Cassava: the staple crop that can kill you

Monash University

Tuesday, 31 May, 2016

Easy to cultivate and drought-tolerant, the cassava plant is eaten by a billion people around the world every day. But its popularity is also its weakness, as attacks by pests and diseases have a potentially huge impact on food security.

It’s also the only staple crop that can kill you or cause chronic neurological disease if it’s not processed, potentially producing fatal levels of cyanide when drought-stressed.

To help improve strategies for breeding disease-resistant and climate-tolerant varieties of this root crop, an international research team, including scientists from Monash University, has for the first time mapped cassava’s genetic diversity.

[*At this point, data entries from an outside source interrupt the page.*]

Lemma balance_only_row_sign_witness :
  exists a : Q,
    Route.toTxns ([] ++ Samples.balanceRowCR :: [])
    = Route.toTxns []
      ++ Route.txnOfRow 0 Samples.balanceRowCR a
      :: Route.toTxnsFrom 1 (Route.updBalance None Samples.balanceRowCR) []
    /\ (0 < a)%Q.
Proof.
  destruct (@balance_only_row_sign [] [] Samples.balanceRowCR 100%Q)
    as [[a (E & _ & _ & _ & Hs)] _].
  - constructor.
  - repeat split.
  - reflexivity.
  - exists a. split; [exact E|].
    apply Hs; [discriminate | reflexivity].
Defined.

(** C2, as stated, fails: with [balanceType] absent the amount of a
    balance-only row is negative in [toTxns], and the generic strategy emits
    no transaction for the row at all. *)
Lemma balance_only_absent_type_counterexample :
  Spec.balanceOnly Samples.balanceRow 100%Q
  /\ Route.balanceType Samples.balanceRow = None
  /\ (exists t : Route.Txn,
        Route.toTxns [Samples.balanceRow] = [t]
        /\ (Route.amount t == -100)%Q
        /\ ~ (0 < Route.amount t)%Q
        /\ Route.drCr t = Some DR)
  /\ Spec.genericBalanceOnly Samples.genericBalanceRow 100%Q
  /\ Generic.rowsToTxns [Samples.genericBalanceRow] = [].
Proof.
  split; [repeat split|]. split; [reflexivity|]. split.
  - eexists. split; [reflexivity|]. split; [reflexivity|]. split.
    + cbv. discriminate.
    + reflexivity.
  - split; [repeat split | reflexivity].
Qed.

(** ** The parser registry *)

Lemma Qltb_lt (a b : Q) : Qltb a b = true <-> (a < b)%Q.
Proof.
  unfold Qltb. rewrite negb_true_iff. split; intros H.
  - apply Qnot_le_lt. intros L. apply Qle_bool_iff in L. congruence.
  - destruct (Qle_bool b a) eqn:E; [|reflexivity].
    apply Qle_bool_iff in E. lra.
Qed.

Lemma Qltb_ge (a b : Q) : Qltb a b = false <-> (b <= a)%Q.
Proof.
  unfold Qltb. rewrite negb_false_iff. apply Qle_bool_iff.
Qed.

Lemma Qleb_le (a b : Q) : Qleb a b = true <-> (a <= b)%Q.
Proof. apply Qle_bool_iff. Qed.

Lemma Qleb_gt (a b : Q) : Qleb a b = false <-> (b < a)%Q.
Proof.
  unfold Qleb. split; intros H.
  - apply Qnot_le_lt. intros L. apply Qle_bool_iff in L. congruence.
  - destruct (Qle_bool a b) eqn:E; [|reflexivity].
    apply Qle_bool_iff in E. lra.
Qed.

Lemma pipelineLoop_app (text : string) (best : Registry.ParserRunResult)
  (pre post : list Registry.StatementParser) :
  Registry.pipelineLoop text best (pre ++ post)
  = Registry.bind (Registry.pipelineLoop text best pre)
      (fun b => Registry.pipelineLoop text b post).
Proof.
  revert best. induction pre as [|p pre IH]; intros best; simpl; [reflexivity|].
  destruct (Registry.pipelineStep text best p); simpl; [apply IH | reflexivity].
Qed.

Lemma pipelineStep_behaves (text : string) (best : Registry.ParserRunResult)
  (p : Registry.StatementParser) :
  RegistrySpec.behaves text p ->
  exists b, Registry.pipelineStep text best p = Returned b.
Proof.
  intros (h & Hc & Hp). unfold Registry.pipelineStep. rewrite Hc. simpl.
  destruct (Qleb h 0) eqn:E; [eauto|].
  destruct Hp as [Hp | (l & Hl)]; [discriminate|].
  rewrite Hl. simpl. destruct (Qltb _ _); eauto.
Qed.

Lemma pipelineLoop_behaves (text : string) (ps : list Registry.StatementParser) :
  Forall (RegistrySpec.behaves text) ps ->
  forall best, exists b, Registry.pipelineLoop text best ps = Returned b.
Proof.
  induction 1 as [|p ps Hp _ IH]; intros best; simpl; [eauto|].
  destruct (pipelineStep_behaves best Hp) as (b & ->). simpl. apply IH.
Qed.

Lemma pipelineStep_fails (text : string) (best : Registry.ParserRunResult)
  (p : Registry.StatementParser) (e : string) :
  RegistrySpec.fails text p e ->
  Registry.pipelineStep text best p = Thrown e.
Proof.
  unfold Registry.pipelineStep.
  intros [Hc | (h & Hc & Hh & Hp)]; rewrite Hc; simpl; [reflexivity|].
  rewrite Hh, Hp. reflexivity.
Qed.

Lemma registered_behave (text : string) :
  Forall (RegistrySpec.behaves text) Registry.PARSERS.
Proof.
  repeat constructor.
  - exists (Icici.canParse text). split; [reflexivity|]. right. now eexists.
  - exists (Generic.canParse text). split; [reflexivity|]. right. now eexists.
Qed.
(** * LifeLine green-corridor dispatch: the patient and the real-time workflows

    A shallow embedding of the dispatch pipeline of
    [patient_initiate_ambulance_workflow.py],
    [patient_initiate_ambulance_dashboard.py] and
    [realtime_incident_ambulance_workflow.py], and the properties of the
    severity scorer, the hospital matcher, the route estimator and the
    corridor activator.

    Conventions of the embedding.
    - Python [int] is [Z].  Python [float] is a rational [Q] that is a
      binary64 value: every float operation is the exact operation followed
      by [b64], rounding to nearest with ties to even on a 53-bit mantissa.
      The exponent range is unbounded (no overflow to infinity, no
      subnormals); distances in kilometres and times in minutes stay far
      inside the normal range.
    - [str] is [string] (ASCII).
    - What the code reads from outside (the clock, [random], [input], the
      geodesic distance of geopy, [hash], the Cerebras endpoint) is an
      explicit argument.
    - A Python exception that the code lets escape is [None]. *)

From Stdlib Require Import ZArith QArith Qround Qabs Lqa Lia.
From Stdlib Require Import List String Ascii Bool Sorted Permutation.
From Stdlib Require Import DecimalString DecimalNat DecimalFacts.
From stdpp Require Import base list.
Import ListNotations.

#[local] Open Scope string_scope.
#[local] Open Scope list_scope.
#[local] Open Scope Z_scope.

(* ================================================================== *)
(** * Python values *)
(* ================================================================== *)

Module PyFloat.

(** Nearest integer to [u / v] for [0 < v], ties to the even one. *)
Definition rne (u v : Z) : Z :=
  let f := u / v in
  match 2 * (u mod v) ?= v with
  | Lt => f
  | Gt => f + 1
  | Eq => if Z.even f then f else f + 1
  end.

(** [2 ^ e] for any integer exponent. *)
Definition bpow (e : Z) : Q :=
  if 0 <=? e then inject_Z (2 ^ e) else 1 # Z.to_pos (2 ^ (- e)).

(** The fraction [p / q] divided by [2 ^ e], as numerator and denominator. *)
Definition scaled_num (p e : Z) : Z := if 0 <=? e then p else p * 2 ^ (- e).
Definition scaled_den (q e : Z) : Z := if 0 <=? e then q * 2 ^ e else q.

(** Exponent of the last mantissa bit of [p / q]: the [e] with
    [2^52 <= (p/q) / 2^e < 2^53]. *)
Definition ulp_exp (p q : Z) : Z :=
  let e0 := Z.log2 p - Z.log2 q - 53 in
  if scaled_num p e0 <? 2 ^ 53 * scaled_den q e0 then e0 else e0 + 1.

Definition b64_pos (p q : Z) : Q :=
  let e := ulp_exp p q in
  inject_Z (rne (scaled_num p e) (scaled_den q e)) * bpow e.

(** Rounding of a rational to binary64. *)
Definition b64 (x : Q) : Q :=
  let x' := Qred x in
  match Qnum x' with
  | Z0 => 0%Q
  | Zpos p => b64_pos (Zpos p) (Zpos (Qden x'))
  | Zneg p => (- b64_pos (Zpos p) (Zpos (Qden x')))%Q
  end.

(** Half an ulp, relative: [2 ^ -53]. *)
Definition eps64 : Q := 1 # (2 ^ 53).

Definition fadd (x y : Q) : Q := b64 (x + y).
Definition fmul (x y : Q) : Q := b64 (x * y).
Definition fdiv (x y : Q) : Q := b64 (x / y).

(** A decimal literal of the source, and [float(n)] for an [int]. *)
Definition lit (x : Q) : Q := b64 x.
Definition of_int (n : Z) : Q := b64 (inject_Z n).

(** [int(x)]: truncation toward zero. *)
Definition py_int (x : Q) : Z := if Qle_bool 0 x then Qfloor x else Qceiling x.

(** [round(x, 2)]: the float nearest to [x] rounded half-even at two
    decimals. *)
Definition py_round2 (x : Q) : Q :=
  let c := Qred (x * inject_Z 100) in
  b64 (inject_Z (rne (Qnum c) (Zpos (Qden c))) / inject_Z 100).

Definition fltb (x y : Q) : bool := negb (Qle_bool y x).
Definition feqb (x y : Q) : bool := Qeq_bool x y.

End PyFloat.

Module PyStr.

Definition is_space (c : ascii) : bool :=
  let n := N_of_ascii c in
  ((9 <=? n) && (n <=? 13) || (28 <=? n) && (n <=? 32))%N.

Fixpoint lstrip (s : string) : string :=
  match s with
  | String c rest => if is_space c then lstrip rest else s
  | EmptyString => EmptyString
  end.

Fixpoint rev_append (s acc : string) : string :=
  match s with
  | EmptyString => acc
  | String c rest => rev_append rest (String c acc)
  end.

Monash biologist Associate Professor Ros Gleadow explained the significance of this latest research, published in Nature Biotechnology.

“Until now, very little research has been done at the DNA level — the genome — of cassava, the world’s fifth most important crop,” Associate Professor Gleadow said.

“To maintain food security, it’s critical that cassava is resistant to disease and resilient to climate change. Our new research has revealed the genetic relationships between different cassava varieties from across the world and compared them with other species in the same group, such as rubber trees. We have also captured the global genetic diversity of 53 varieties of cultivated cassava and its wild relatives — from South America, where it was first grown 6000 years ago, to Africa, Asia and Oceania.”

The Monash research team coordinated the sequencing of cassava varieties from Oceania: Fiji, Vanuatu and Australia. The findings indicated genetic differences between the varieties and will therefore help inform the production of more resistant and safe cassava crops using these and other favourable varieties from across the world.

For the Monash team, the new research also provides a way to better understand why cassava produces toxins under conditions such as drought and how that can be safely reduced in the growing plant without jeopardising pest resistance.

“The sequencing of these different genotypes allows us to look at how cyanide and other traits are inherited and why some varieties produce more cyanide than others, enabling us to develop new strategies to produce less toxic varieties that are still disease-resistant,” Associate Professor Gleadow said.

The research team found that the genetic diversity of cassava used in current breeding efforts has been greatly reduced in Africa, where viruses such as the cassava mosaic disease and the cassava brown streak disease have affected crop yields in many nations. This poses a real threat that a new disease could wipe out an entire crop. The team was able to detect the genetic signature of past cassava improvement programs going back to the 1930s, which interbred cassava and Ceara rubber; the persistence of these Ceara rubber regions in the best cassava varieties suggests they offer positive attributes. The team also discovered relationships between many cultivated cassava varieties, which could help breeders maximise genetic diversity in improvement programs.